The HTML::HeadParser keeps a reference to a header object, and the parser will update this header object as the various elements of the
<HEAD> section of the HTML document are recognized. The following header fields are affected:
Content-Base:
The Content-Base header is initialized from the <base href="..."> element.
Title:
The Title header is initialized from the <title>...</title> element.
Isindex:
The Isindex header will be added if there is a <isindex> element in the <head>. The header value is initialized from the prompt
attribute if it is present. If no prompt attribute is given it will have '?' as the value.
X-Meta-Foo:
All <meta> elements will initialize headers with the prefix ""X-Meta-"" on the name. If the <meta> element contains a "http-equiv"

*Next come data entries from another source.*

(** * PPO trainer: advantage estimation, clipped update and checkpointing

    A shallow embedding of [user_define/model.py] (the [ModelWrapper]
    container with its [Actor] and [Critic] networks) and of
    [Trainer/worker.py] (the [Worker] that delegates to it).

    Numbers: NumPy and torch floating-point arithmetic is idealised as
    arithmetic over the real numbers [R]; rounding, overflow and NaN are
    outside the model.  Arrays are one-dimensional lists, a batch of
    state vectors is a list of lists.  A Python exception is a result
    other than a value: [None] in the purely numerical code, a
    [Raise e] in the code that catches exceptions.

    [get_action] samples from the policy: the index that the sampler
    draws is an argument of its model.  The optimizer, the gradients
    that autograd computes, the topology adapter and the environment
    come from outside the repository and are the fields of the class
    [External]. *)

From Stdlib Require Import Reals Lra Lia.
From stdpp Require Import base option list strings gmap.

#[local] Open Scope R_scope.

(** ** NumPy arrays (torch tensors follow the same rules) *)

Module np.

(** A one-dimensional array of floats. *)
Abbreviation ndarray := (list R).

(** [np.zeros_like(a)] *)
Definition zeros_like (a : ndarray) : ndarray := replicate (length a) 0.

(** Broadcasting of two one-dimensional operands: elementwise on equal
    shapes, an operand of length one is stretched to the other's shape,
    anything else raises [ValueError]. *)
Definition broadcast_with {A B C : Type} (f : A → B → C)
    (a : list A) (b : list B) : option (list C) :=
  if decide (length a = length b) then Some (zip_with f a b)
  else match a, b with
       | [x], _ => Some (map (f x) b)
       | _, [y] => Some (map (λ x, f x y) a)
       | _, _ => None
       end.

Definition add : ndarray → ndarray → option ndarray := broadcast_with Rplus.
Definition sub : ndarray → ndarray → option ndarray := broadcast_with Rminus.
Definition mul : ndarray → ndarray → option ndarray := broadcast_with Rmult.

(** Scalar with array: [c * a], [c - a], [a - c], [a / c]. *)
Definition scalar_mul (c : R) (a : ndarray) : ndarray := map (Rmult c) a.
Definition scalar_rsub (c : R) (a : ndarray) : ndarray := map (Rminus c) a.
Definition sub_scalar (a : ndarray) (c : R) : ndarray := map (λ x, x - c) a.
Definition div_scalar (a : ndarray) (c : R) : ndarray := map (λ x, x / c) a.

Definition sum (a : ndarray) : R := foldr Rplus 0 a.

(** [a.mean()] *)
Definition mean (a : ndarray) : R := sum a / INR (length a).

(** [a.std()]: the population standard deviation (ddof = 0). *)
Definition std (a : ndarray) : R :=
  sqrt (mean (map (λ x, (x - mean a) * (x - mean a)) a)).

End np.

(** ** Control flow *)

(** [for i in idx: s = body(i, s)], where the body may raise. *)
Fixpoint for_each {S : Type} (body : nat → S → option S)
    (idx : list nat) (s : S) : option S :=
  match idx with
  | [] => Some s
  | i :: rest => s' ← body i s; for_each body rest s'
  end.

(** [reversed(range(n))] *)
Definition reversed_range (n : nat) : list nat := reverse (seq 0 n).

(** ** Configuration: [config["MODEL"]] *)

Record Config := {
  NUM_STATE : nat;
  NUM_ACTION : nat;
  GAMMA : R;
  LAMBDA : R;
  EPS_CLIP : R
}.

(** ** Networks: [Actor], [Critic] and what torch keeps for them *)

Module nn.

(** A parameter tensor: its sizes and its storage in row-major order. *)
Record Tensor := { shape : list nat; data : list R }.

attribute, then it will be honored as the header name.
METHODS
The following methods (in addition to those provided by the superclass) are available:
$hp = HTML::HeadParser->new( [$header] )
The object constructor. The optional $header argument should be a reference to an object that implement the header() and push_header()
methods as defined by the HTTP::Headers class. Normally it will be of some class that isa or delegates to the HTTP::Headers class.
If no $header is given HTML::HeadParser will create an HTTP::Header object by itself (initially empty).
$hp->header;
Returns a reference to the header object.
$hp->header( $key )
Returns a header value. It is just a shorter way to write "$hp->header->header($key)".
EXAMPLE
$h = HTTP::Headers->new;
$p = HTML::HeadParser->new($h);
$p->parse(<<EOT);
<title>Stupid example</title>
<base href="http://www.linpro.no/lwp/">
Normal text starts here.
EOT
undef $p;
print $h->title; # should print "Stupid example"
SEE ALSO
HTML::Parser, HTTP::Headers
The HTTP::Headers class is distributed as part of the libwww-perl package.
COPYRIGHT
Copyright 1996-2001 Gisle Aas. All rights reserved.
This library is free software; you can redistribute it and/or modify it under the same terms as Perl itself.